Yunvjian decoction attenuates lipopolysaccharide-induced acute lung injury by inhibiting NF-κB/NLRP3 pathway and pyroptosis.

作者信息

Zhang Fanxuan, Wang Fang, Zhao Lisha, Wang Leqian, Li Wenjing, Huang Feihua, Wang Nani

机构信息

Second Clinical Medical College, Zhejiang Chinese Medical University, Hangzhou, Zhejiang, China.

School of Pharmacy, Zhejiang Chinese Medical University, Hangzhou, Zhejiang, China.

出版信息

Front Pharmacol. 2025 Jan 24;16:1430536. doi: 10.3389/fphar.2025.1430536. eCollection 2025.

DOI:10.3389/fphar.2025.1430536
PMID:39925847
原文链接:https://pmc.ncbi.nlm.nih.gov/articles/PMC11802820/
Abstract

INTRODUCTION

Yunvjian (YNJ) decoction, a classic traditional Chinese medicine prescription for inflammatory diseases, has demonstrated good therapeutic effects in the clinical treatment of pneumonia. The aim of this study was to clarify the effective ingredients and mechanism of action of YNJ on lipopolysaccharide (LPS)-induced acute lung injury (ALI).

METHODS

The effects of YNJ were evaluated in a mouse model of LPS-induced ALI and in LPS-treated MLE-12 murine lung epithelial cells and RAW264.7 macrophages . The mechanism of action of YNJ on these model systems was studied using RNA sequencing, immunohistochemical analysis, immunoblotting, immunofluorescence, ELISA, and polymerase chain reaction assays.

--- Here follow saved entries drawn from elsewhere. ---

(** *** Panics of the user's functions

    The mutex is unlocked without [defer]: when [Start] or [Stop] panics it stays locked. A panic on the goroutine is
    recovered by [GoRecover], which ends the goroutine; one in [Kernel.Stop] leaves it. Either way the flag has not been
    written yet. *)
Record guarded := mkGuarded { sup_ : LeaderSupervisor; mu_held : bool }.

Inductive guarded_action := Runs (a : action) | HandlePanics | KernelStopPanics.

Definition needs_mutex (a : action) : bool :=
  match a with Handle | LockAfterOwnDone | KernelStop => true | _ => false end.

Definition calls_made (s s' : LeaderSupervisor) : list user_call := drop (length (user_calls s)) (user_calls s').

Definition run_guarded (g : guarded) (x : guarded_action) : option guarded :=
  let s := sup_ g in
  match x with
  | Runs a =>
    if mu_held g && needs_mutex a then None
    else match run_action s a with Some s' => Some (mkGuarded s' (mu_held g)) | None => None end
  | HandlePanics =>
    match mu_held g, at_ s with
    | false, Received e =>
      let s' := handle_event e s in
      match calls_made s s' with
      | [] => None
      | _ => Some (mkGuarded (set_point Finished (set_working (Working s) s')) true)
      end
    | _, _ => None
    end
  | KernelStopPanics =>
    if negb (mu_held g) && Working s then Some (mkGuarded (set_working true (stop_supervisor s)) true) else None
  end.

Definition guarded_step : guarded -> guarded -> Prop := acts_step run_guarded.

(** A supervisor registered on a live kernel and launched. *)
Definition launched : LeaderSupervisor := launch (mkSup NotLaunched false false [] false false [] false).

(** Start, Stop, Start, ... *)
Fixpoint calls_alternate (working : bool) (l : list user_call) : bool :=
  match l with
  | [] => true
  | Started :: l => negb working && calls_alternate true l
  | Stopped :: l => working && calls_alternate false l
  end.

(** Whether the user's job is running after these calls. *)
Fixpoint job_running (working : bool) (l : list user_call) : bool :=
  match l with
  | [] => working
  | Started :: l => job_running true l
  | Stopped :: l => job_running false l
  end.

(** ** The invariant *)

Lemma calls_alternate_snoc b l c :
  calls_alternate b (l ++ [c])
  = calls_alternate b l && match c with Started => negb (job_running b l) | Stopped => job_running b l end.
Proof.
  revert b. induction l as [|[] l IH]; intros b; simpl.
  - destruct c, b; done.
  - by rewrite IH, andb_assoc.
  - by rewrite IH, andb_assoc.
Qed.

Lemma job_running_snoc b l c :
  job_running b (l ++ [c]) = match c with Started => true | Stopped => false end.
Proof. revert b. induction l as [|[] l IH]; intros b; simpl; [by destruct c|done..]. Qed.

(** [Working] follows the job, except that a goroutine that has returned may have
    cleared it without stopping the job. *)
Definition sup_inv (s : LeaderSupervisor) : Prop :=
  calls_alternate false (user_calls s) = true
  /\ (Working s = true -> job_running false (user_calls s) = true)
  /\ (at_ s <> Finished -> Working s = job_running false (user_calls s)).

Lemma sup_inv_stop s : sup_inv s -> sup_inv (stop_supervisor s).
Proof.
  unfold sup_inv, stop_supervisor. simpl. intros (Ha & Hw & Hp). destruct (Working s) eqn:E; simpl.
  - rewrite calls_alternate_snoc, job_running_snoc, Ha, Hw by done. naive_solver.
  - naive_solver.
Qed.

Lemma sup_inv_handle e s : at_ s = Received e -> sup_inv s -> sup_inv (set_point Selecting (handle_event e s)).
Proof.
  intros E (Ha & Hw & Hp). rewrite E in Hp. specialize (Hp ltac:(done)).
  unfold handle_event, on_lost, on_taken, sup_inv.
  destruct (e =? LostAcquire)%Z, (e =? TakenAcquire)%Z, (Working s) eqn:Ew; simpl;
    rewrite ?Ew; simpl; rewrite ?calls_alternate_snoc, ?job_running_snoc, ?Ha, <- ?Hp; naive_solver.
Qed.

Lemma sup_inv_step s s' : sup_inv s -> step s s' -> sup_inv s'.
Proof.
  intros Hinv [a Ha]. assert (Hinv' := Hinv). destruct Hinv' as (Hc & Hw & Hp).
  destruct a; simpl in Ha; repeat case_match; simplify_eq;
    try (by apply sup_inv_stop); try (by apply sup_inv_handle);
    unfold sup_inv; simpl; naive_solver.
Qed.

Lemma reachable_inv s : rtc step launched s -> sup_inv s.
Proof. intros Hr. eapply (rtc_invariant step); [apply sup_inv_step|done|]. by split_and!. Qed.

(** While neither the kernel's context nor the own one is cancelled, the goroutine cannot
    have cleared [Working] by itself. *)
Definition live_inv (s : LeaderSupervisor) : Prop :=
  kernel_ctx s = false -> own_ctx s = false ->
  stop_ran s = false /\ at_ s <> OwnContextDone /\ Working s = job_running false (user_calls s).

Lemma handle_event_frame e s :
  kernel_ctx (handle_event e s) = kernel_ctx s /\ own_ctx (handle_event e s) = own_ctx s
  /\ stop_ran (handle_event e s) = stop_ran s.
Proof.
  unfold handle_event, on_lost, on_taken.
  destruct (e =? LostAcquire)%Z, (e =? TakenAcquire)%Z, (Working s) eqn:E; simpl; rewrite ?E; done.
Qed.

Lemma handle_event_channel e s :
  Watcher (handle_event e s) = Watcher s /\ Watcher_closed (handle_event e s) = Watcher_closed s.
Proof.
  unfold handle_event, on_lost, on_taken.
  destruct (e =? LostAcquire)%Z, (e =? TakenAcquire)%Z, (Working s) eqn:E; simpl; rewrite ?E; done.
Qed.

Lemma stop_supervisor_own_ctx s : own_ctx (stop_supervisor s) = true.
Proof. unfold stop_supervisor. simpl. by destruct (Working s). Qed.

Lemma live_inv_step s s' : sup_inv s -> live_inv s -> step s s' -> live_inv s'.
Proof.
  intros Hinv Hl Hs. assert (sup_inv s') as (_ & _ & Hp) by by eapply sup_inv_step.
  destruct Hs as [a Ha]. unfold live_inv. intros Hk Ho.
  destruct a; simpl in Ha; repeat case_match; simplify_eq; simpl in *.
  - congruence.
  - unfold own_done in *. by rewrite Hk, Ho in *.
  - by destruct (Hl Hk Ho) as (_ & ? & _).
  - by destruct (Hl Hk Ho) as (? & _ & ?).
  - by destruct (Hl Hk Ho) as (? & _ & ?).
  - destruct (handle_event_frame res s) as (E1 & E2 & E3). rewrite E1 in Hk. rewrite E2 in Ho.
    rewrite E3. destruct (Hl Hk Ho) as (? & _ & _). split_and!; [done|done|by apply Hp].
  - by rewrite stop_supervisor_own_ctx in Ho.
  - by destruct (Hl Hk Ho) as (? & ? & ?).
  - by destruct (Hl Hk Ho) as (? & ? & ?).
Qed.

Lemma launched_live s : rtc step launched s -> live_inv s.
Proof.
  intros Hr. eapply (rtc_invariant_under step sup_inv live_inv);
    [apply sup_inv_step|by apply live_inv_step|exact Hr|by split_and!|by intros _ _; split_and!].
Qed.

(** Once it has stopped the supervisor's goroutine for good, nothing but another
    [Kernel.Stop] is left, and that does nothing when [Working] is false. *)
Definition abandoned (s : LeaderSupervisor) : Prop :=
  at_ s = Finished /\ Working s = false /\ user_calls s = [Started].

Lemma abandoned_step s s' : abandoned s -> step s s' -> abandoned s'.
Proof.
  unfold abandoned. intros (Hp & Hw & Hc) [a Ha]. destruct a; simpl in Ha; rewrite ?Hp in Ha; try done;
    repeat case_match; simplify_eq; simpl; try done.
  unfold stop_supervisor. simpl. rewrite Hw. done.
Qed.

(** With panics: the calls alternate, and until one the flag follows the job. *)
Definition guarded_inv (g : guarded) : Prop :=
  calls_alternate false (user_calls (sup_ g)) = true /\ (mu_held g = false -> sup_inv (sup_ g)).

(** A held mutex is never given back and nothing that needs it happens. *)
Definition locked_as (g0 g : guarded) : Prop :=
  mu_held g = true /\ user_calls (sup_ g) = user_calls (sup_ g0) /\ stop_ran (sup_ g) = stop_ran (sup_ g0).

Lemma locked_step g0 g g' : locked_as g0 g -> guarded_step g g' -> locked_as g0 g'.
Proof.
  intros (Hm & Hc & Hs) [x Hx]. destruct x as [a| |]; simpl in Hx; rewrite Hm in Hx; try done. simpl in Hx.
  destruct (needs_mutex a) eqn:Ea; [done|]. destruct (run_action (sup_ g) a) as [s'|] eqn:Er; [|done].
  injection Hx as <-. unfold locked_as. simpl. rewrite <- Hc, <- Hs.
  destruct a; try done; simpl in Er; repeat case_match; by simplify_eq.
Qed.

Lemma guarded_inv_step g g' : guarded_inv g -> guarded_step g g' -> guarded_inv g'.
Proof.
  intros [Hc Hi] Hs. destruct (mu_held g) eqn:Hm.
  { destruct (locked_step g g g') as (Hm' & Hc' & _); [by split_and!|done|]. split; [by rewrite Hc'|congruence]. }
  specialize (Hi eq_refl). destruct Hs as [x Hx]. destruct x as [a| |]; simpl in Hx; rewrite Hm in Hx; simpl in Hx.
  - destruct (run_action (sup_ g) a) as [s'|] eqn:Er; [|done]. injection Hx as <-.
    assert (sup_inv s') as Hs' by (eapply sup_inv_step; [exact Hi|by exists a]). split; [apply Hs'|done].
  - destruct (at_ (sup_ g)) as [| |e| |] eqn:E; try done. destruct (calls_made _ _); [done|]. injection Hx as <-.
    split; [|done]. apply (sup_inv_handle e (sup_ g) E Hi).
  - destruct (Working (sup_ g)); [|done]. injection Hx as <-. split; [apply (sup_inv_stop (sup_ g) Hi)|done].
Qed.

Ultra-high performance liquid chromatography coupled with quadrupole time-of-flight mass spectrometry was applied to identify the absorbed components of YNJ.

RESULTS

YNJ attenuated pulmonary damage in LPS-treated mice, as evidenced by reduced protein content in bronchoalveolar lavage fluid, decreased lung wet/dry weight ratio, and improved respiratory function. Analysis of pneumonia-related lung injury samples from patients in the Gene Expression Omnibus dataset GSE40012 indicated that NOD-like receptor protein 3 (NLRP3)-mediated pyroptosis was a primary mechanism in ALI. YNJ reduced the phosphorylation of nuclear factor-kappa B (NF-κB) and decreased the expression levels of lung NLRP3, apoptosis-associated speck-like protein containing a CARD (ASC), cleaved caspase-1, and interleukin-1β levels (IL-1β) . Administration of YNJ-containing mouse serum increased cell viability and decreased malondialdehyde and reactive oxidative species contents in LPS-stimulated MLE-12 cells. YNJ-containing serum also decreased the secretion of tumor necrosis factor-α, IL-6, and IL-1β in LPS-stimulated RAW264.7 macrophages, and promoted macrophage polarization toward an M2 phenotype. A total of 23 absorbed components were identified in YNJ-containing serum. Among those, network analysis and experiments indicated that diosgenin, timosaponin BII, and mangiferin are anti-inflammatory active substances.

CONCLUSION

YNJ attenuates LPS-induced ALI in mice by inhibiting pyroptosis of lung epithelial cells and macrophages via suppression of the NF-κB/NLRP3 pathway. Our findings provide novel insights into the therapeutic effects of YNJ on ALI.

摘要

引言

玉女煎(YNJ)是一种用于治疗炎症性疾病的经典中药方剂,在肺炎的临床治疗中已显示出良好的治疗效果。本研究旨在阐明玉女煎对脂多糖(LPS)诱导的急性肺损伤(ALI)的有效成分及作用机制。

方法

在LPS诱导的ALI小鼠模型以及LPS处理的MLE-12小鼠肺上皮细胞和RAW264.7巨噬细胞中评估玉女煎的作用。使用RNA测序、免疫组织化学分析、免疫印迹、免疫荧光、ELISA和聚合酶链反应测定法研究玉女煎在这些模型系统中的作用机制。应用超高效液相色谱-四极杆飞行时间质谱联用技术鉴定玉女煎的吸收成分。

结果

玉女煎减轻了LPS处理小鼠的肺损伤,支气管肺泡灌洗液中蛋白质含量降低、肺湿/干重比下降以及呼吸功能改善均证明了这一点。对基因表达综合数据库GSE40012中患者的肺炎相关肺损伤样本分析表明,NOD样受体蛋白3(NLRP3)介导的细胞焦亡是ALI的主要机制。玉女煎降低了核因子-κB(NF-κB)的磷酸化水平,并降低了肺NLRP3、含半胱天冬酶募集结构域的凋亡相关斑点样蛋白(ASC)、裂解的半胱天冬酶-1和白细胞介素-1β(IL-1β)的表达水平。给予含玉女煎的小鼠血清可提高LPS刺激的MLE-12细胞的活力,并降低丙二醛和活性氧化物质的含量。含玉女煎的血清还降低了LPS刺激的RAW264.7巨噬细胞中肿瘤坏死因子-α、IL-6和IL-1β的分泌,并促进巨噬细胞向M2表型极化。在含玉女煎的血清中总共鉴定出23种吸收成分。其中,网络分析和实验表明,薯蓣皂苷元、知母皂苷BII和芒果苷是抗炎活性物质。

结论

玉女煎通过抑制NF-κB/NLRP3途径抑制肺上皮细胞和巨噬细胞的细胞焦亡,从而减轻LPS诱导的小鼠ALI。我们的研究结果为玉女煎对ALI的治疗作用提供了新的见解。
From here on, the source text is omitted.